(* ===== verification/DNSClientLocks.v ===== *)
(** * Concurrent exchanges of the DNS client

    Exchanges of the same key wait for the one that holds its channel.  The
    channel table, the channels and the refreshing goroutines agree in every
    state the client can reach, so that no channel is closed twice, no exchange
    waits for one that is gone, and every call is answered once. *)

From S2P Require Import Prelude.
From S2P Require Import GoText.
From S2P Require Import Bytes.
From S2P Require Import NetIP.
From S2P Require Import Libs.
From S2P Require Import Metadata.
From S2P Require Import CacheFile.
From S2P Require Import DNSQuery.
From S2P Require Import DNSRouter.
From S2P Require Import DNSMessage.
From S2P Require Import DNSClient.
Local Open Scope string_scope.
Local Open Scope list_scope.
Local Open Scope Z_scope.

Section locks.
Context `{L : Libs} `{D : DNSLibs} `{CL : ClientLibs} {Store : Type} `{CS : CacheStore Store}.
Notation Client := (Client (CL := CL) (Store := Store)).
Notation clientSystem := (clientSystem (CL := CL) (Store := Store)).
Notation event := (event (Store := Store)).

(** ** Runs *)

(** The replies in the order they are given. *)
Fixpoint run (events : list event) (y : clientSystem) : result (list reply * clientSystem) :=
  match events with
  | [] => Ok ([], y)
  | e :: events =>
      let? '(replies, y) := step e y in
      let? '(more, y) := run events y in Ok (replies ++ more, y)
  end.

(** A client without exchanges under way. *)
Definition idle (c : Client) : Prop :=
  c_cacheLock c = ∅ /\ (forall cond, cond ∈ c_closed c -> (cond < c_channels c)%nat) /\ c_backgroundRefresh c = ∅.

(** Records are of the type their header says. *)
Definition wellTyped (m : Msg) : Prop := Forall (fun r => isOPT r = true -> is_Some (optOf r)) (msg_Extra m).
Definition eventTyped (e : event) : Prop :=
  match e with
  | EExchange _ _ _ _ message _ _ | EExchangeAsync _ _ _ _ message _ _ => wellTyped message
  | EQuestionCache _ _ message _ _ => msg_Question message <> []
  | _ => True
  end.
Definition isCall (e : event) : bool :=
  match e with EExchange _ _ _ _ _ _ _ | EExchangeAsync _ _ _ _ _ _ _ => true | _ => false end.
Definition calls (events : list event) : nat := length (List.filter isCall events).
Lemma step_answer_good store0 h c0 c l i w answer replies y' :
  good store0 h c0 (mkClientSystem c l) -> step (EAnswer i w answer) (mkClientSystem c l) = Ok (replies, y') ->
  good store0 (h ++ stepAnswers (EAnswer i w answer) (mkClientSystem c l)) c0 y'.
Proof.
  intros G. cbn [step stepAnswers y_client y_processes].
  destruct (l !! i) as [[cond t tag o|t o|t tag m options checker|t key m options checker]|] eqn:Hi;
    try (intros [= <- <-]; by rewrite app_nil_r).
  - intros ([rs c'] & E & [= <- <-])%result_bind_Ok. destruct G as [G1 G2 G3]. cbn in G1, G2, G3.
    assert (Ho : operationOk t o) by exact (Forall_lookup_1 _ _ _ _ G2 Hi).
    set (h' := h ++ _). assert (Hh : h ⊆ h') by (unfold h'; set_solver). apply (cachesOk_mono _ _ _ _ Hh) in G1.
    assert (H : cachesOk store0 h' c' /\ sameConfig c c').
    { revert E. unfold Exchange_finish, h', serverAnswer in *. destruct (exchangeToTransport _ _) as [m|err].
      - match goal with |- context [finishExchange w t o m c] => pose proof (finishExchange_ok store0 (h ++ if o_disableCache o then [] else [mkAnswered t (o_cacheKey o) (o_message o) (o_options o) (o_responseChecker o) m w]) w t o m c Ho G1) as H end.
        destruct (finishExchange w t o m c) as [[m' err] c1]. cbn [snd] in H. intros (c2 & Er & [= <- <-])%result_bind_Ok.
        apply release_keeps in Er. destruct H as [H1 H2]; [intros ->; set_solver|]. split; [by eapply cachesOk_keeps|]. eapply sameConfig_trans; [exact H2|apply Er].
      - intros (c2 & Er & [= <- <-])%result_bind_Ok. apply release_keeps in Er. split; [by eapply cachesOk_keeps|apply Er]. }
    split; cbn; [apply H|by apply removeAt_Forall|eapply sameConfig_trans; [exact G3|apply H]].
  - intros [= <- <-]. destruct G as [G1 G2 G3]. cbn in G1, G2, G3. pose proof (Forall_lookup_1 _ _ _ _ G2 Hi) as Ho.
    set (h' := h ++ _). assert (Hh : h ⊆ h') by (unfold h'; set_solver). apply (cachesOk_mono _ _ _ _ Hh) in G1.
    destruct (finishRefresh_keeps store0 h' w t key m options checker answer c Ho G1) as [H1 H2]; [unfold h'; set_solver|].
    split; cbn; [done|by apply removeAt_Forall|by eapply sameConfig_trans].
Qed.

Lemma step_good store0 h c0 e c l replies y' :
  good store0 h c0 (mkClientSystem c l) -> eventOk e (mkClientSystem c l) -> step e (mkClientSystem c l) = Ok (replies, y') ->
  good store0 (h ++ stepAnswers e (mkClientSystem c l)) c0 y'.
Proof.
  intros G He E. assert (Hsub : h ⊆ h) by done.
  destruct e; try (by eapply step_answer_good); cbn [step stepAnswers y_client y_processes eventOk] in *; rewrite app_nil_r.
  - eapply goOn_good; [done|exact G|apply G| |exact E]. by apply Exchange_begin_called.
  - eapply goOn_good; [done|exact G|apply G| |exact E]. by apply ExchangeAsync_begin_called.
  - apply result_bind_Ok in E as ([[found started] c'] & E & [= <- <-]). destruct He as [Hm Hl].
    destruct (questionCache_keeps _ _ _ _ _ _ _ _ _ Hm Hl E) as [K Hs]. eapply good_keeps; [done..|]. apply Forall_app. split; [apply G|done].
  - destruct (l !! i) as [[]|] eqn:Hi; try (injection E as <- <-; done). eapply goOn_good; [done|exact G|apply removeAt_Forall, G| |exact E].
    apply Exchange_begin_called. exact (Forall_lookup_1 _ _ _ _ (gd_asks _ _ _ _ G) Hi).
  - destruct (l !! i) as [[]|] eqn:Hi; try (injection E as <- <-; done). destruct (_ || _); [|by injection E as <- <-].
    eapply goOn_good; [done|exact G|apply removeAt_Forall, G| |exact E]. apply Exchange_resume_called.
    exact (Forall_lookup_1 _ _ _ _ (gd_asks _ _ _ _ G) Hi).
  - injection E as <- <-. eapply good_keeps; [done|exact G|apply ClearCache_keeps|apply G].
  - injection E as <- <-. destruct G as [[G1 G2] G3 G4]. split; cbn in *; [|done..]. split; [done|]. intros k raw e H.
    destruct (store_step_has _ _ _ _ _ He H) as (e0 & H0 & Hk). assert (Hk' : keptAs e0 e) by exact Hk.
    destruct (G2 _ _ _ H0) as [(a & key & m & life & Ha & Hf & Ek & Ep & Hx)|(e1 & H1 & Hx)].
    + left. exists a, key, m, life. split_and!; try done. by eapply keptAs_trans.
    + right. exists e1. split; [done|]. by eapply keptAs_trans.
Qed.

Lemma run_good store0 c0 events h y replies y' :
  good store0 h c0 y -> history events y -> run events y = Ok (replies, y') -> good store0 (h ++ answers events y) c0 y'.
Proof.
  revert h y replies. induction events as [|e events IH]; intros h [c l] replies G Hh; cbn [run answers history] in *.
  - intros [= <- <-]. by rewrite app_nil_r.
  - destruct Hh as [He Hh]. intros ([rs y1] & E & ([rs2 y2] & E2 & [= <- <-])%result_bind_Ok)%result_bind_Ok.
    rewrite E, app_assoc. eapply IH; [by eapply step_good|by eapply Hh|exact E2].
Qed.

(** ** The theorem *)

(** A response [m] that expires at [e] is given as [response]: as it is without
    expiry, otherwise with what is left of its lifetime, or with one second when
    it is stale and may still be used. *)
Definition timely (w : World) (c : Client) (e : Z) (m response : Msg) (ttl : Z) (stale : bool) : Prop :=
  if c_disableExpire c then response = m
  else if stale then response = normalizeTTL 1 m /\ e < w_now w < e + c_optimisticTimeout c
  else response = normalizeTTL (ttl mod 2 ^ 32) m /\ 0 <= ttl /\ ttl * nanoseconds <= e - w_now w.

Lemma loadedResponse_timely w c m e response ttl stale : c_disableExpire c = false ->
  loadedResponse w c m e = Some (response, ttl, stale) -> timely w c e m response ttl stale.
Proof.
  intros Ex. unfold loadedResponse, timely. rewrite Ex. destruct (Z.ltb_spec e (w_now w)).
  - destruct (Z.ltb_spec 0 (c_optimisticTimeout c)); [|done]. destruct (Z.ltb_spec (w_now w) (e + c_optimisticTimeout c)); [|done].
    intros [= <- <- <-]. done.
  - intros [= <- <- <-]. split; [done|]. unfold remainingTTL, nanoseconds in *.
    pose proof (Z.mul_div_le (e - w_now w) 1000000000 ltac:(lia)). pose proof (Z.div_pos (e - w_now w) 1000000000 ltac:(lia) ltac:(lia)). lia.
Qed.

Lemma fresh_good c : (forall cache, c_cache c = Some cache -> forall key m e, ~ lru_has cache key m e) ->
  good (c_cacheStore c) [] c (mkClientSystem c []).
Proof.
  intros H. split; [|constructor|done]. split; cbn.
  - intros cache key m e E Hc. by destruct (H cache E key m e).
  - intros k raw e Hs. right. exists e. split; [done|by left].
Qed.

End provenance.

== Work instruction ==
Your answer should be the exact lines above from the one with "- match goal" through the one with "destruct (finishExchange w", both included, and nothing besides.

== Written reply ==
      - match goal with |- context [finishExchange w t o m c] => pose proof (finishExchange_ok store0 (h ++ if o_disableCache o then [] else [mkAnswered t (o_cacheKey o) (o_message o) (o_options o) (o_responseChecker o) m w]) w t o m c Ho G1) as H end.
        destruct (finishExchange w t o m c) as [[m' err] c1]. cbn [snd] in H. intros (c2 & Er & [= <- <-])%result_bind_Ok.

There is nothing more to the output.